Monthly Archives: July 2013

I’m pretty sure it’s a demon wizard

You guys may remember when I wrote a few weeks ago about how I quit smoking. If you don’t remember, let me quickly sum it up for you:

I quit smoking. People got hurt. Property got destroyed. At one point, the National Guard was called in to shoot me down off of a skyscraper. The end.

And I am happy to report that not only am I still 100 percent cigarette-free today, but the casualties list has significantly shortened thanks to my nicotine cravings finally dying down. In fact, my husband hasn’t had a frying pan or the complete works of Shakespeare hurled at him in eight days, a personal best since I started this journey.

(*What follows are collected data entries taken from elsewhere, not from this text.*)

Lemma node_inv_notify s f p op ok : inv s -> pending s f p = Some op -> inv (notify s p f op ok).
Proof.
  intros Hi Hpf. pose proof Hi as [H1 H2 H3 H4 H5 H6 H7 H0 H8 H9]. pose proof (H8 f p) as Hreg. rewrite Hpf in Hreg.
  assert (HO : forall e g, hnd g ∈ peers at_ (at_ (hnd e)) (events s (hnd e) ++ OnChannelChange e f op (ok e)) -> peer e g = true).
  { intros e g. destruct (peer e f) eqn:Ep; [rewrite peers_change by done; case_decide as Hg; [by rewrite Hg|apply H6]|].
    unfold OnChannelChange. rewrite Ep, app_nil_r. apply H6. }
  assert (HE : forall e, events s (hnd e) ++ called s p f op ok (hnd e) = events s (hnd e) ++ OnChannelChange e f op (ok e) /\ proc e = p /\ hears (status s e) = true \/
    events s (hnd e) ++ called s p f op ok (hnd e) = events s (hnd e) /\ ~ (proc e = p /\ hears (status s e) = true)).
  { intros e. rewrite called_own by done. case_bool_decide; simpl; [destruct (hears (status s e)); simpl; [by left|right]|right]; rewrite app_nil_r; split; try done; by intros []. }
  constructor; simpl; try done.
  - intros e g Hp Hh. destruct (HE e) as [(-> & <- & _)|[-> Hn]].
    + destruct (peer e f) eqn:Ep.
      * rewrite peers_change by done. destruct (decide (g = f)) as [->|Hne].
        -- destruct op; split; naive_solver.
        -- rewrite fn_lookup_insert_ne in Hp by done. by apply H5.
      * replace (OnChannelChange e f op (ok e)) with ([] : list ev) by (unfold OnChannelChange; by rewrite Ep). rewrite app_nil_r.
        destruct (decide (g = f)) as [->|Hne]; [split; [intros Hg; apply H6 in Hg; congruence|congruence]|]. rewrite fn_lookup_insert_ne in Hp by done. by apply H5.
    + apply H5; [|done]. destruct (decide (g = f)) as [->|Hne]; [|by rewrite fn_lookup_insert_ne in Hp]. rewrite fn_lookup_insert in Hp.
      rewrite fn_lookup_insert_ne in Hp; [done|]. intros E. by apply Hn.
  - intros e g. destruct (HE e) as [(-> & _)|[-> _]]; [apply HO|apply H6].
  - intros e Hf. destruct (HE e) as [(_ & _ & Hh)|[-> _]]; [by rewrite Hf in Hh|by apply H7].
  - intros g q. destruct (decide (g = f)) as [->|]; [rewrite fn_lookup_insert|rewrite fn_lookup_insert_ne by done; apply H8].
    destruct (decide (q = p)) as [->|]; [by rewrite fn_lookup_insert|rewrite fn_lookup_insert_ne by done; apply H8].
  - intros g Ha Hb. rewrite <-(H9 g Ha Hb). destruct (decide (g = f)) as [->|]; [rewrite fn_lookup_insert|by rewrite fn_lookup_insert_ne].
    destruct (decide (proc f = p)) as [<-|]; [rewrite fn_lookup_insert; by rewrite H9|by rewrite fn_lookup_insert_ne].
Qed.

Lemma node_inv_step s s' : inv s -> step s s' -> inv s'.
Proof.
  intros Hi Hs. destruct Hs as [e Hep He|e ok He|e He|e He Hp|e He|e He|e He Hp|src dst x q Hq Hp|f p op ok Hp|e x He Hw].
  - apply node_inv_status; rewrite ?He; try done; [unfold here; intuition congruence|unfold there; intuition congruence| |].
    + intros _. right. split; [done|]. by apply (n_fresh _ Hi).
    + intros _ _. apply (n_quiet _ Hi); by rewrite He.
  - by apply node_inv_fetch.
  - apply node_inv_enter_own; [done|]. left. done.
  - apply node_inv_publish; [done|done|]. left. done.
  - apply node_inv_status; rewrite ?He; try done; [unfold here; intuition congruence|unfold there; intuition congruence|apply (n_there _ Hi); by rewrite He|].
    intros _ _. apply (n_quiet _ Hi); by rewrite He.
  - apply node_inv_enter_own; [done|]. right. done.
  - apply node_inv_publish; [done|done|]. right. done.
  - by apply node_inv_receive.
  - by apply node_inv_notify.
  - by apply node_inv_write.
Qed.

Lemma node_inv_new : inv NewSys.
Proof.
  constructor; simpl; try done; unfold here, there; intros.
  - set_solver.
  - split; [set_solver|intuition congruence].
  - split; [set_solver|intuition congruence].
Qed.

(** All changes have arrived, and no Join or Leave is under way. *)
Definition settled (s : Sys) : Prop :=
  (forall a b, queue s a b = []) /\ (forall e p, pending s e p = None) /\ (forall e, status s e <> Joining /\ status s e <> Deaf /\ status s e <> Leaving).

Lemma settled_peers s e f : inv s -> settled s -> status s e = Joined ->
  hnd f ∈ peers at_ (at_ (hnd e)) (events s (hnd e)) <-> status s f = Joined /\ peer e f = true.
Proof.
  intros Hi (Hq & Hp & Hst) He.
  assert (f ∈ registry s (proc e) <-> status s f = Joined) as HR.
  { destruct (decide (proc e = proc f)) as [->|Hne].
    - rewrite (n_local _ Hi). unfold here. specialize (Hst f). tauto.
    - pose proof (n_remote _ Hi f (proc e) (proc_in e) Hne) as HR. rewrite Hq in HR. simpl in HR. rewrite HR. unfold there. specialize (Hst f). tauto. }
  destruct (n_peers _ Hi e f (Hp f (proc e))) as [A B]; [by rewrite He|]. rewrite HR in *. split; [done|]. intros [? ?]. apply B; [by rewrite He|done|done].
Qed.

End exclusive.

(** The ids are those of the transmitters and receivers the code makes. *)
Hypothesis hnd_shared : forall e f, hnd e = hnd f <-> share e f.

End node.

(** A writer in process 1 and readers in process 2 of the same host.  Everybody who is not
    reader 2 or 3 is a writer. *)
Definition node_demo (i : Z) : RoleAttributes :=
  mkAttr None (Some "10.0.0.1") (Some i) None None (Some "chatter") None None None (Some i) None None None None.
Definition demo_proc (e : Z) : nat := if bool_decide (e = 1) then 1 else 2.
Definition one_reader (e : Z) : bool := negb (bool_decide (e = 2)).
Definition two_readers (e : Z) : bool := negb (bool_decide (e = 2 \/ e = 3)).
(** Readers 2 and 3 share receiver 2. *)
Definition shared_hnd (e : Z) : Z := if bool_decide (e = 3) then 2 else e.

Notation demo_step := (step node_demo (fun e => e) one_reader demo_proc [1%nat; 2%nat] [1; 2]).
Notation shared_step := (step node_demo shared_hnd two_readers demo_proc [1%nat; 2%nat] [1; 2; 3]).

(** Continue the execution that ends in hypothesis [H] by one step, and name its state. *)
Tactic Notation "walk" hyp(H) uconstr(c) :=
  let H' := fresh in
  match type of H with rtc ?R ?a _ =>
    eassert (rtc R a _) as H'; [eapply rtc_r; [exact H|eapply c; first [vm_compute; reflexivity|set_solver]]|];
    clear H; rename H' into H;
    match type of H with rtc _ _ ?b => let s := fresh "s" in set (s := b) in H end
  end.

(** Nothing is on its way in a state that was reached by walking. *)
Ltac all_settled :=
  split_and!;
  [intros [|[|[|a]]] [|[|[|b]]]; vm_compute; reflexivity
  |intros e p; cbn; unfold insert, fn_insert; cbn; repeat case_decide; done
  |intros e; cbn; unfold insert, fn_insert; cbn; repeat case_decide; done].

(** The writer and reader 2 initialise one after the other, and everything arrives. *)
Lemma demo_settles : exists s : Sys (M := Z) (Info := Z),
  rtc demo_step NewSys s /\ settled s /\ status s 1 = Joined /\ status s 2 = Joined.
Proof.
  assert (rtc demo_step NewSys (NewSys (M := Z) (Info := Z))) as H by apply rtc_refl.
  walk H (n_listen _ _ _ _ _ _ _ 1). walk H (n_fetch _ _ _ _ _ _ _ 1 (fun _ => false)). walk H (n_join _ _ _ _ _ _ _ 1).
  walk H (n_notify _ _ _ _ _ _ _ 1 1 OPT_JOIN (fun _ => false)). walk H (n_joined _ _ _ _ _ _ _ 1).
  walk H (n_receive _ _ _ _ _ _ _ 1 2 (OPT_JOIN, 1) []). walk H (n_notify _ _ _ _ _ _ _ 1 2 OPT_JOIN (fun _ => false)).
  walk H (n_listen _ _ _ _ _ _ _ 2). walk H (n_fetch _ _ _ _ _ _ _ 2 (fun _ => false)). walk H (n_join _ _ _ _ _ _ _ 2).
  walk H (n_notify _ _ _ _ _ _ _ 2 2 OPT_JOIN (fun _ => false)). walk H (n_joined _ _ _ _ _ _ _ 2).
  walk H (n_receive _ _ _ _ _ _ _ 2 1 (OPT_JOIN, 2) []). walk H (n_notify _ _ _ _ _ _ _ 2 1 OPT_JOIN (fun _ => false)).
  eexists. split; [exact H|]. split_and!; [|vm_compute; reflexivity..]. all_settled.
Qed.

Lemma one_reader_alone e f : one_reader e = false -> one_reader f = false -> e = f.
Proof. unfold one_reader. do 2 case_bool_decide; simpl; congruence. Qed.
Lemma one_reader_shares e f : e = f <-> share node_demo (fun e => e) one_reader demo_proc e f.
Proof. split; [by left|]. intros [?|(? & ? & _)]; [done|by apply one_reader_alone]. Qed.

And that’s not all that is new. I’ve actually been on a bit of a health kick lately. For instance, I hardly drink soda anymore. My coffee consumption, which was dangerously close to reaching “unemployed writer hanging out at Starbucks” proportions, has been reduced by 90 percent. I no longer eat hot dogs or other meats that I can’t readily identify what animal it came from. Believe it or not, I also haven’t had a drop of alcohol in months (which, alas, also resulted in some casualties…but don’t worry, the vet said our dog only suffered psychological trauma and physically is fine). And I’m trying to eat at least one vegetable a day as opposed to my usual one vegetable a month when my husband tries to sneak mushrooms into his homemade calzones (oh yeah, I can taste them, babe, and they taste mushy and disgusting).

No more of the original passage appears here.